→ Exercise inputs:

● ● ● ● ●

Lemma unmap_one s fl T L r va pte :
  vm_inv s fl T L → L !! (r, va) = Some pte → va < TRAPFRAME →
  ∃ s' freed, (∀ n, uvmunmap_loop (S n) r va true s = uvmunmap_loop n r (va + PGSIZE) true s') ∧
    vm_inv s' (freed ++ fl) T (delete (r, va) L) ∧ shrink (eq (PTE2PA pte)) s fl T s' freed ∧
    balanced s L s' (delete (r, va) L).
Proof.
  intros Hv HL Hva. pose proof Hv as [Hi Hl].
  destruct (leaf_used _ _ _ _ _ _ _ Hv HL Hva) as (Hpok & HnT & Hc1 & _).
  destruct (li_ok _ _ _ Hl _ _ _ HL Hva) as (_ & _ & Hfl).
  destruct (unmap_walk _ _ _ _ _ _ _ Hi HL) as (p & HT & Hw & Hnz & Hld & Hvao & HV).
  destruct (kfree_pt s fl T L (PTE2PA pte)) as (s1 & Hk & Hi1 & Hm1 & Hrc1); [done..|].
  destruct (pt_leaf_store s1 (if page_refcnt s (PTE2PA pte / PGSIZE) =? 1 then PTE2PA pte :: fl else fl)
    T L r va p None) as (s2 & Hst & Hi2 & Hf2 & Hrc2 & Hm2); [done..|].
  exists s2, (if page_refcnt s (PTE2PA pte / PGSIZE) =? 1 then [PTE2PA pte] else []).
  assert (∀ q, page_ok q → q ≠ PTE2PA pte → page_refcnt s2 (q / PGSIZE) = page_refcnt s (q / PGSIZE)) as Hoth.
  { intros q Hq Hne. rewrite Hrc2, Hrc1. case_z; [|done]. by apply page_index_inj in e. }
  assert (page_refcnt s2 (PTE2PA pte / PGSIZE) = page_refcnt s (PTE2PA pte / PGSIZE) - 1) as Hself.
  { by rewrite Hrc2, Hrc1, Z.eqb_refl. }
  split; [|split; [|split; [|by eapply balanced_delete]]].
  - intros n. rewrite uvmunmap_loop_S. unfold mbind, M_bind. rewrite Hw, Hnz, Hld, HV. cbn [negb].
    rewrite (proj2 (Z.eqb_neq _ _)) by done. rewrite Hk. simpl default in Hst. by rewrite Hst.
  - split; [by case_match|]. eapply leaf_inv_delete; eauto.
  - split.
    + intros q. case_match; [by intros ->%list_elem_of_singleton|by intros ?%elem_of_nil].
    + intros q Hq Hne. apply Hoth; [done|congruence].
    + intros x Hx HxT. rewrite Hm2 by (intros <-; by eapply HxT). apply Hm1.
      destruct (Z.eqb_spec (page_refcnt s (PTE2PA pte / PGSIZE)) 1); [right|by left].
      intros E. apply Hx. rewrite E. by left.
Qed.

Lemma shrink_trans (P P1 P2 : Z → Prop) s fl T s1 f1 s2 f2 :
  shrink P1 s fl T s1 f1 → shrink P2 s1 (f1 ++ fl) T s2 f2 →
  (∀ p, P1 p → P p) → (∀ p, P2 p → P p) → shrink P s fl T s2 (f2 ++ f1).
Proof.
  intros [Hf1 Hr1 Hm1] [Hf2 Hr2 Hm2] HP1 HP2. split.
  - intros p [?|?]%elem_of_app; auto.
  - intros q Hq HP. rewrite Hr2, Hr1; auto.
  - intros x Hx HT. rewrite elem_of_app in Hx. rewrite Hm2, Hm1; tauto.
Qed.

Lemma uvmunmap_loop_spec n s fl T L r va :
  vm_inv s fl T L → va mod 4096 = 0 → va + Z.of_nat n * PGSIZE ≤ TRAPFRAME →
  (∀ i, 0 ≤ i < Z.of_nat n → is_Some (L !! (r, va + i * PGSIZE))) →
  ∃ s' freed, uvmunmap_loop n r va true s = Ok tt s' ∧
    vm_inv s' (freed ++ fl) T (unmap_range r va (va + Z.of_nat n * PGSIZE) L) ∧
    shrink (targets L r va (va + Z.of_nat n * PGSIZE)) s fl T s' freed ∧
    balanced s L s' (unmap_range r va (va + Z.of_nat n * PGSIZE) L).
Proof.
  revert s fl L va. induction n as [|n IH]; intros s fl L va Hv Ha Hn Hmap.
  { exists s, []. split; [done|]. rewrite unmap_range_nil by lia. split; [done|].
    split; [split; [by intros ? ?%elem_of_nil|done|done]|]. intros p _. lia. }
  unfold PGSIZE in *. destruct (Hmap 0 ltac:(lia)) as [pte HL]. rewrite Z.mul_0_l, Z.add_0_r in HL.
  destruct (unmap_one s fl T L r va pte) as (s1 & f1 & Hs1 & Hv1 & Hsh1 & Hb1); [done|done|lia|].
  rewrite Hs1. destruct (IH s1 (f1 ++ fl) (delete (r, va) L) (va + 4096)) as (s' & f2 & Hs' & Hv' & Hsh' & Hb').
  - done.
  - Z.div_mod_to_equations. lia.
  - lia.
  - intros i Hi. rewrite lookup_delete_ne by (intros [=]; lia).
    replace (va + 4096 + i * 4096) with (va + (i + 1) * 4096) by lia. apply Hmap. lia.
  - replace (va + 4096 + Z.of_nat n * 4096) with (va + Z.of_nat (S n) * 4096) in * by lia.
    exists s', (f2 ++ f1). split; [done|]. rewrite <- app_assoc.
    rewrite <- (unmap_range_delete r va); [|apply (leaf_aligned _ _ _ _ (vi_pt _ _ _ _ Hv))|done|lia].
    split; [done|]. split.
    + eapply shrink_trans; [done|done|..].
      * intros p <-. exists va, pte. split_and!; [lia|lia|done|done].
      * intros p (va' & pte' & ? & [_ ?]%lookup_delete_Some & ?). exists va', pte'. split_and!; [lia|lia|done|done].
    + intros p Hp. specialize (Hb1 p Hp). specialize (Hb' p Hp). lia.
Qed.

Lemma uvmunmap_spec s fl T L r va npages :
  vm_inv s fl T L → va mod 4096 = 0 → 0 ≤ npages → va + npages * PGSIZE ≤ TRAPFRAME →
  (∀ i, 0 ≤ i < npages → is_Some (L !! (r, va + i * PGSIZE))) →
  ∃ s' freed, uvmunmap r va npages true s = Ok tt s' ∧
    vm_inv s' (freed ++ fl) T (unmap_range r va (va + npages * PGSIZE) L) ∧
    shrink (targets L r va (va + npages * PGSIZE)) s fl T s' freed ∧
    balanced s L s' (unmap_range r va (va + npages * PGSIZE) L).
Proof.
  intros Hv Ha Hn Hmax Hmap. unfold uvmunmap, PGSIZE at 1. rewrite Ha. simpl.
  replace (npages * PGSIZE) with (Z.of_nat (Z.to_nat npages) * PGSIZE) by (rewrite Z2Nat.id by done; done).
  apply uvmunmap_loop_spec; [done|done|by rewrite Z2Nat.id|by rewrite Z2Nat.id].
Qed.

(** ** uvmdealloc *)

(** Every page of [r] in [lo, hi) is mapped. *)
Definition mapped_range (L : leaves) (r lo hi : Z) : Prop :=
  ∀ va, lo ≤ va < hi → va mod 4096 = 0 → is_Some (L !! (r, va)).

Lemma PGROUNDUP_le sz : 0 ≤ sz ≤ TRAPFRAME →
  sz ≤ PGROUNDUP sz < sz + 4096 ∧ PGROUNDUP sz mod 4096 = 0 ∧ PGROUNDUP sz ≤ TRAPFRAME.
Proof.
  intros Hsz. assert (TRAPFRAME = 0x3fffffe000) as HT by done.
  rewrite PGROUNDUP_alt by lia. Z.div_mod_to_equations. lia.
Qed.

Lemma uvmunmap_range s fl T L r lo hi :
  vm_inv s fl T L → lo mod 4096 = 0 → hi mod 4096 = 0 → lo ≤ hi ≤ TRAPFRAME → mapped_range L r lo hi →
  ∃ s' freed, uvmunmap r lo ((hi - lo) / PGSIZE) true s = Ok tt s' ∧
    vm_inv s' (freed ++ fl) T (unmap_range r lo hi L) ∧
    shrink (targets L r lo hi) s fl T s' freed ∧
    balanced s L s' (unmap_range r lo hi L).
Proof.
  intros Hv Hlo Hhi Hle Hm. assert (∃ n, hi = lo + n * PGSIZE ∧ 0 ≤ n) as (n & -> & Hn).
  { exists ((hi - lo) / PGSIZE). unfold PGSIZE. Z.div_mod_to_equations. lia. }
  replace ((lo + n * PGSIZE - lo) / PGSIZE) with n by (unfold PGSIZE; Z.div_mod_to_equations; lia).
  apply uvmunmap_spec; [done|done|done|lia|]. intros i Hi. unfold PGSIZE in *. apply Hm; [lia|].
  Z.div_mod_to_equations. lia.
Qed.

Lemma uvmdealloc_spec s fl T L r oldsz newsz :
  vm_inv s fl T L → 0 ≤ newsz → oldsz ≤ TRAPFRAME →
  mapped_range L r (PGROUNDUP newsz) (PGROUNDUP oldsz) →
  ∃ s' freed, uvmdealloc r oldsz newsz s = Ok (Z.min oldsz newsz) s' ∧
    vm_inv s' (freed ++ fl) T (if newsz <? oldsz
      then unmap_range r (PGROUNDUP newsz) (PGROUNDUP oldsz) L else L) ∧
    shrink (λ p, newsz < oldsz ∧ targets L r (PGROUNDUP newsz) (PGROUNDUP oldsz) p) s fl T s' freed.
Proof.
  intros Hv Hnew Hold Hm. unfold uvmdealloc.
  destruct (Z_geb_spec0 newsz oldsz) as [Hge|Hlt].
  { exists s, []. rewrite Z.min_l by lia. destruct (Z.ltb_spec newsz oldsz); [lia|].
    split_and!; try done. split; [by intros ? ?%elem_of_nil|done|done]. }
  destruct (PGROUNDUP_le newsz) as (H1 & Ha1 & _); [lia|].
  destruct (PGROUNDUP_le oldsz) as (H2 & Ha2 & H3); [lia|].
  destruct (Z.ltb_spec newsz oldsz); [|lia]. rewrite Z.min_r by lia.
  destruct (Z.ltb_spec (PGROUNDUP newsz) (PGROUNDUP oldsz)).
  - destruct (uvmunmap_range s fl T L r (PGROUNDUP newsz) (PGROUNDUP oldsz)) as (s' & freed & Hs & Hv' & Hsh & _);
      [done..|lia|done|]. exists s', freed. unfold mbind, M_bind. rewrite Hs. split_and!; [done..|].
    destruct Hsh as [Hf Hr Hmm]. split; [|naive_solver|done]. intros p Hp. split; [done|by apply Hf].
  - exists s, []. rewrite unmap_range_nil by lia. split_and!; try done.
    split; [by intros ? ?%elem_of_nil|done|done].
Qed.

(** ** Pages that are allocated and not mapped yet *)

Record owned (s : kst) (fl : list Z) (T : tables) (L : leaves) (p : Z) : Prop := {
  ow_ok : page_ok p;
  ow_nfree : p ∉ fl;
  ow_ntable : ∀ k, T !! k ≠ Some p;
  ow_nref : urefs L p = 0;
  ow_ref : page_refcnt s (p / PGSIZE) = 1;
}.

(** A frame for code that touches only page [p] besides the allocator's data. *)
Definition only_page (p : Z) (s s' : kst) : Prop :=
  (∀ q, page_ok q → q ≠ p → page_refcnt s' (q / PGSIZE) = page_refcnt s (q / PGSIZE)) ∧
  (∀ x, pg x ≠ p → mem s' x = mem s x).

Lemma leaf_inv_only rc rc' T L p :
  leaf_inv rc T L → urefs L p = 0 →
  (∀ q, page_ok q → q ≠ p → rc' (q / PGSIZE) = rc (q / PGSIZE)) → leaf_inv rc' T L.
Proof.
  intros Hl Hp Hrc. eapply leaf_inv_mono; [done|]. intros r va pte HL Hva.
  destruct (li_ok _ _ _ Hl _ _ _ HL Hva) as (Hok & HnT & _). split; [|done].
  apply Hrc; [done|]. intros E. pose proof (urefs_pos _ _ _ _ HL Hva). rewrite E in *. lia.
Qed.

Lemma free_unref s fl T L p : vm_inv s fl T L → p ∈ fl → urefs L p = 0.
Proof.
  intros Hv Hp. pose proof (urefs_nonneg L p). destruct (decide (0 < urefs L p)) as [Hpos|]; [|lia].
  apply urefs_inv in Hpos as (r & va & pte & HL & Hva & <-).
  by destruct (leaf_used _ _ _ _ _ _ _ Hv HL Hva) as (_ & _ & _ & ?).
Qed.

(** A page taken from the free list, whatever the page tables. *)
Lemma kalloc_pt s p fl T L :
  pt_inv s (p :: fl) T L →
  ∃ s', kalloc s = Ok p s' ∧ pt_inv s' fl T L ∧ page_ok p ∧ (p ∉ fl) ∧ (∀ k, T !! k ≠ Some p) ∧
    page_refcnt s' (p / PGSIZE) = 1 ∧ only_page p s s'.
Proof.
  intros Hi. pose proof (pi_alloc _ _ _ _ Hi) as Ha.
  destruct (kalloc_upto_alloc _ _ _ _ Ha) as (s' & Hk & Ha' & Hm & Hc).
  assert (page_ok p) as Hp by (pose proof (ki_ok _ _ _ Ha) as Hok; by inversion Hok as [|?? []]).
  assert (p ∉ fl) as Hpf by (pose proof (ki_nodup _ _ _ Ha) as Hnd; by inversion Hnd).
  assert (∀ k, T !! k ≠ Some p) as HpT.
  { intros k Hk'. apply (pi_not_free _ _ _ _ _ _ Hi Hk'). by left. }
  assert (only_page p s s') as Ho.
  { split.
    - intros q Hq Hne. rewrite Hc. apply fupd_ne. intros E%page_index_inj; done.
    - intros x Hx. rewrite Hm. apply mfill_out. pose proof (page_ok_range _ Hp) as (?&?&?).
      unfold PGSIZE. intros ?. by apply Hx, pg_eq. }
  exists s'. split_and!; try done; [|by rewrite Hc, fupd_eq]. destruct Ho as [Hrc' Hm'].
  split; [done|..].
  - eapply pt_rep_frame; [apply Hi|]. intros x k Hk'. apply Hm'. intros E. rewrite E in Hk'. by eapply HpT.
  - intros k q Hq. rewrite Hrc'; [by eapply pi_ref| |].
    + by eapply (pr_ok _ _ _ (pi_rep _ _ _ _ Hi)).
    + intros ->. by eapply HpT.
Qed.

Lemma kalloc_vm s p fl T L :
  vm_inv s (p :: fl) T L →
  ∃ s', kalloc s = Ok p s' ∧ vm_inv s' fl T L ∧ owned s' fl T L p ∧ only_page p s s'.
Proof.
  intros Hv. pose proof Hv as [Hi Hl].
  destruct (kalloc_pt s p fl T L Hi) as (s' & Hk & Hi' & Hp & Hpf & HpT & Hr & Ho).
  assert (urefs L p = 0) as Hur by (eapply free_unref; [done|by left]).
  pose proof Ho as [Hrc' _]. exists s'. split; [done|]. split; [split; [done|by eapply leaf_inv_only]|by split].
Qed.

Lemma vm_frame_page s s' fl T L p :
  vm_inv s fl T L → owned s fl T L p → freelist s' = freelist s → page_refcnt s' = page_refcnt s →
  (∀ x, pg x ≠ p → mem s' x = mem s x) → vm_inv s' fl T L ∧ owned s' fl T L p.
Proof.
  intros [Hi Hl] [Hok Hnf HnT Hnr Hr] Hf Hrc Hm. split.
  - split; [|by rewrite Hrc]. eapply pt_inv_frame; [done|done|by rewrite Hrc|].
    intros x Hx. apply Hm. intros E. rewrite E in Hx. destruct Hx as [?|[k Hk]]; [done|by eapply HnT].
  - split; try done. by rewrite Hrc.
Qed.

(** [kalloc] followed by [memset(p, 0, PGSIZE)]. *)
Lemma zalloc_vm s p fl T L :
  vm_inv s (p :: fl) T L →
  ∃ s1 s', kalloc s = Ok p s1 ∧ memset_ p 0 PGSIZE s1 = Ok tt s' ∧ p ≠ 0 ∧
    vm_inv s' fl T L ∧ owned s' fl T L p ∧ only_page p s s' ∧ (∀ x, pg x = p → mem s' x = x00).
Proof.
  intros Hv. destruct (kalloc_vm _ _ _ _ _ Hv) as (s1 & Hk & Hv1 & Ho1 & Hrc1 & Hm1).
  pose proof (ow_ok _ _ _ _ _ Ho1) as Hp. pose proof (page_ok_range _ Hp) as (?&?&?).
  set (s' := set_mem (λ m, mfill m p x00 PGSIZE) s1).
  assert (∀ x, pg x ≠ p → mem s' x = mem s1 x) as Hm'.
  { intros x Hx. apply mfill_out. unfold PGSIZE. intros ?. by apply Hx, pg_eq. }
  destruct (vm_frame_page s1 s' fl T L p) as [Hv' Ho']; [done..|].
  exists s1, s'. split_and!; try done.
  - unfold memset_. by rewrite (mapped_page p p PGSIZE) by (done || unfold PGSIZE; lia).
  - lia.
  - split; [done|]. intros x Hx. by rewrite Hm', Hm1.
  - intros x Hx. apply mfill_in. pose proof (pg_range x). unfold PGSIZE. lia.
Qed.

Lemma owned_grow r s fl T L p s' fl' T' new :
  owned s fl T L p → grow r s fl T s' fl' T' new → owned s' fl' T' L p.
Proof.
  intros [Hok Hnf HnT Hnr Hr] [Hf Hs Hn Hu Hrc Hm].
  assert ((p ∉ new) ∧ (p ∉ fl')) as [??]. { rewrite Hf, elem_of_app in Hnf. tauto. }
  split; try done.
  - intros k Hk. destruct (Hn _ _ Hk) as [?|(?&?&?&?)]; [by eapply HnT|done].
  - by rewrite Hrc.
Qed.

● ● ● ● ●

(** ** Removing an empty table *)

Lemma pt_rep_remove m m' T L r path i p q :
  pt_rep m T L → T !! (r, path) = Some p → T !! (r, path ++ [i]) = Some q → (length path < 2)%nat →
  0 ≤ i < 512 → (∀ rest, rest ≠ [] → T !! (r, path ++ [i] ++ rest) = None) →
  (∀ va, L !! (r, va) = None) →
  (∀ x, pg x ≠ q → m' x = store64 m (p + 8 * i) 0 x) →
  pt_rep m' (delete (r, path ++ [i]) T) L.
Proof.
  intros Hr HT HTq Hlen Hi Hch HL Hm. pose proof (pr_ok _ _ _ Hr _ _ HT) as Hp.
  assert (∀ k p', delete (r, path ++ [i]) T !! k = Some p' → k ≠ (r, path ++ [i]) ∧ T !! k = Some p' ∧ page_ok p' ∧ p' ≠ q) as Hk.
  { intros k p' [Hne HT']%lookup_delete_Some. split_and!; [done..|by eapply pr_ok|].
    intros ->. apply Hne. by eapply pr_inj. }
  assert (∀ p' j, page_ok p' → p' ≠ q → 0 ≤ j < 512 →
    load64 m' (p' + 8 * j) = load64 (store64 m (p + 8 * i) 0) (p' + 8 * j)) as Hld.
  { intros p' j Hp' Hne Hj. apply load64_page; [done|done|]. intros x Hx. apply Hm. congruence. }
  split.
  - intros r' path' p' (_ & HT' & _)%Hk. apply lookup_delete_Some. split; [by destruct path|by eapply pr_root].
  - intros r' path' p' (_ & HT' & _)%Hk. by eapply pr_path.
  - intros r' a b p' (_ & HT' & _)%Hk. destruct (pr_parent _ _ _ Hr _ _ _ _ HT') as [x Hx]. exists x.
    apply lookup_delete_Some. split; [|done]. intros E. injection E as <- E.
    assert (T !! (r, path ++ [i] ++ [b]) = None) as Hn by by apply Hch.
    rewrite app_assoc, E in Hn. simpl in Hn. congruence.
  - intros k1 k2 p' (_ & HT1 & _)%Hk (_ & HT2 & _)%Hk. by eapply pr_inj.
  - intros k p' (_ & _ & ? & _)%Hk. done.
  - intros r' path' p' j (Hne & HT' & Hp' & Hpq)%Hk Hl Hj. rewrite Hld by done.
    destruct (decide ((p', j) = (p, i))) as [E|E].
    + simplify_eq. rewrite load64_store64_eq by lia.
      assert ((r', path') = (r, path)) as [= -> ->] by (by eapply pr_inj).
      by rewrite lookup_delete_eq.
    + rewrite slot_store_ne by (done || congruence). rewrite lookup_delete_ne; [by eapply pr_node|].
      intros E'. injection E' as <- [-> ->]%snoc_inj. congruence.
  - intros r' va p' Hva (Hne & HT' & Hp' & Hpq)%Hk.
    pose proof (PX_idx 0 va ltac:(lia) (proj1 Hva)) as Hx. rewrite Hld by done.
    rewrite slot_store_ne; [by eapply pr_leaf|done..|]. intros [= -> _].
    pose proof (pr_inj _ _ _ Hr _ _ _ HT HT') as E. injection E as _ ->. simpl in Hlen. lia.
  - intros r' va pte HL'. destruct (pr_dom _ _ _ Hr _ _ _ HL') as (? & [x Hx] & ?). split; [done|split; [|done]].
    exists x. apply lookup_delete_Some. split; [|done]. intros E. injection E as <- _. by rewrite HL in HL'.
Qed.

● ● ● ● ●

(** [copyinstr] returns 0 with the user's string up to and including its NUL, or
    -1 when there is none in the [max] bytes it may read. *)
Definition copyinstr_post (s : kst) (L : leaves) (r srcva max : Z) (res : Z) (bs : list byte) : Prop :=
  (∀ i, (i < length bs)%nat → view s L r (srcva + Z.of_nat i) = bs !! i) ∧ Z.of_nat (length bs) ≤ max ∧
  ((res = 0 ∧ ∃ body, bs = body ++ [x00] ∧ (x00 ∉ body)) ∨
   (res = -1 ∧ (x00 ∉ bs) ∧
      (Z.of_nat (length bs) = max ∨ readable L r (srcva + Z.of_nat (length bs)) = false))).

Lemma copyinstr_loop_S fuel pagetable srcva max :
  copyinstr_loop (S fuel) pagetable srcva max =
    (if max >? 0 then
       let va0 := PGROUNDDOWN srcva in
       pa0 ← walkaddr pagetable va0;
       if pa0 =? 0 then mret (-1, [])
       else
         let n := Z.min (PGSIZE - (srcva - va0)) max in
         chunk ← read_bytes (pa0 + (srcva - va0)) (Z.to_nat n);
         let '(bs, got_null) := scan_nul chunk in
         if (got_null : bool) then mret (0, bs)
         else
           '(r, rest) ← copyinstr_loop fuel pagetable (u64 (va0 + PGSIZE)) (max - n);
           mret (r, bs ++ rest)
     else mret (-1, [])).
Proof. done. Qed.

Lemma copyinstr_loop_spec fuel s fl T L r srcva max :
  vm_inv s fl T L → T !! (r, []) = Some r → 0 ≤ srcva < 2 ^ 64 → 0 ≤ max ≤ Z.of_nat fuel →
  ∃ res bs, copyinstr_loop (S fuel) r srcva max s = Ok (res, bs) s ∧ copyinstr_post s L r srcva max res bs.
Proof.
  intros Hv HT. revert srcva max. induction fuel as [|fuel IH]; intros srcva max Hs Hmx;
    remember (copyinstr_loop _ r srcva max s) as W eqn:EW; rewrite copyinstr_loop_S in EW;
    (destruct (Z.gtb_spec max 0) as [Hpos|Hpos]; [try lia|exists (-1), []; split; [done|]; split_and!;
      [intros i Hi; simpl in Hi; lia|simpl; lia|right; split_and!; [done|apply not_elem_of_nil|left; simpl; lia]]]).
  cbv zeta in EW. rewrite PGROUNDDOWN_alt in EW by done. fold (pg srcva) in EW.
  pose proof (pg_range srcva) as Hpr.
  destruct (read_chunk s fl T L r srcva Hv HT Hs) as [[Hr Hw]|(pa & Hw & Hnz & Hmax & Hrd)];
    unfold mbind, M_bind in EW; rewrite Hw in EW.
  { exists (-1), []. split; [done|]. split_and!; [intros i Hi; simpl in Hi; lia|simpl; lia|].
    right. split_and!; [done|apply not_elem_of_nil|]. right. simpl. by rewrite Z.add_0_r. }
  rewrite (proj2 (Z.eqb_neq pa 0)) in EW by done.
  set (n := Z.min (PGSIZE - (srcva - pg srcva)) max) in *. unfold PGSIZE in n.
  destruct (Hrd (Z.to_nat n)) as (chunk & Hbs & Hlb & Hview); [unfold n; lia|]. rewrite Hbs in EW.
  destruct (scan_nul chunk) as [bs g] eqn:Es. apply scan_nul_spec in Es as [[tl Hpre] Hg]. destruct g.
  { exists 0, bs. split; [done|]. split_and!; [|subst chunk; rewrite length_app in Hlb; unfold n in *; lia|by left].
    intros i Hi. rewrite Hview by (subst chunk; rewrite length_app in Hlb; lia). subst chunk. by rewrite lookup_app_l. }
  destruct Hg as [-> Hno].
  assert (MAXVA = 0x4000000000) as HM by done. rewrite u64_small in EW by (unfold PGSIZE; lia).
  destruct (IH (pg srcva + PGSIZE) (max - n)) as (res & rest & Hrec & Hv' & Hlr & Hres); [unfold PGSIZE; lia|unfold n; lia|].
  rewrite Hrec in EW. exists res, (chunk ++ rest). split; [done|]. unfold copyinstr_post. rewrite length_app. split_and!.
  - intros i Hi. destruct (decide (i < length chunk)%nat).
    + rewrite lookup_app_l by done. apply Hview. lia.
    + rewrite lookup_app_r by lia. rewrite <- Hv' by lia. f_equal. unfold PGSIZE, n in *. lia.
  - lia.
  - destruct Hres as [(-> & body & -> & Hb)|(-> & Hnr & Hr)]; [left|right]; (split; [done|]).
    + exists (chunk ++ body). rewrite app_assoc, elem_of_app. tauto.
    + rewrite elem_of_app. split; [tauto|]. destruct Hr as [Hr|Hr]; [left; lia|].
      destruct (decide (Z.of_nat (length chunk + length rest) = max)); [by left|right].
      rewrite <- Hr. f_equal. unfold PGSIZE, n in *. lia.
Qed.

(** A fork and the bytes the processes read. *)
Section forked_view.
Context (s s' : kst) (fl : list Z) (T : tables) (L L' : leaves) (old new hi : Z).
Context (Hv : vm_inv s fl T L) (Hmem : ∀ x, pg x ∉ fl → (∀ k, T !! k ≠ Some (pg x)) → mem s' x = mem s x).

● ● ● ● ●

→ Task to carry out: Report each line in the preceding entries that holds the string "fuel".

→ Worked solution:
Lemma copyinstr_loop_S fuel pagetable srcva max :
  copyinstr_loop (S fuel) pagetable srcva max =
           '(r, rest) ← copyinstr_loop fuel pagetable (u64 (va0 + PGSIZE)) (max - n);
Lemma copyinstr_loop_spec fuel s fl T L r srcva max :
  vm_inv s fl T L → T !! (r, []) = Some r → 0 ≤ srcva < 2 ^ 64 → 0 ≤ max ≤ Z.of_nat fuel →
  ∃ res bs, copyinstr_loop (S fuel) r srcva max s = Ok (res, bs) s ∧ copyinstr_post s L r srcva max res bs.
  intros Hv HT. revert srcva max. induction fuel as [|fuel IH]; intros srcva max Hs Hmx;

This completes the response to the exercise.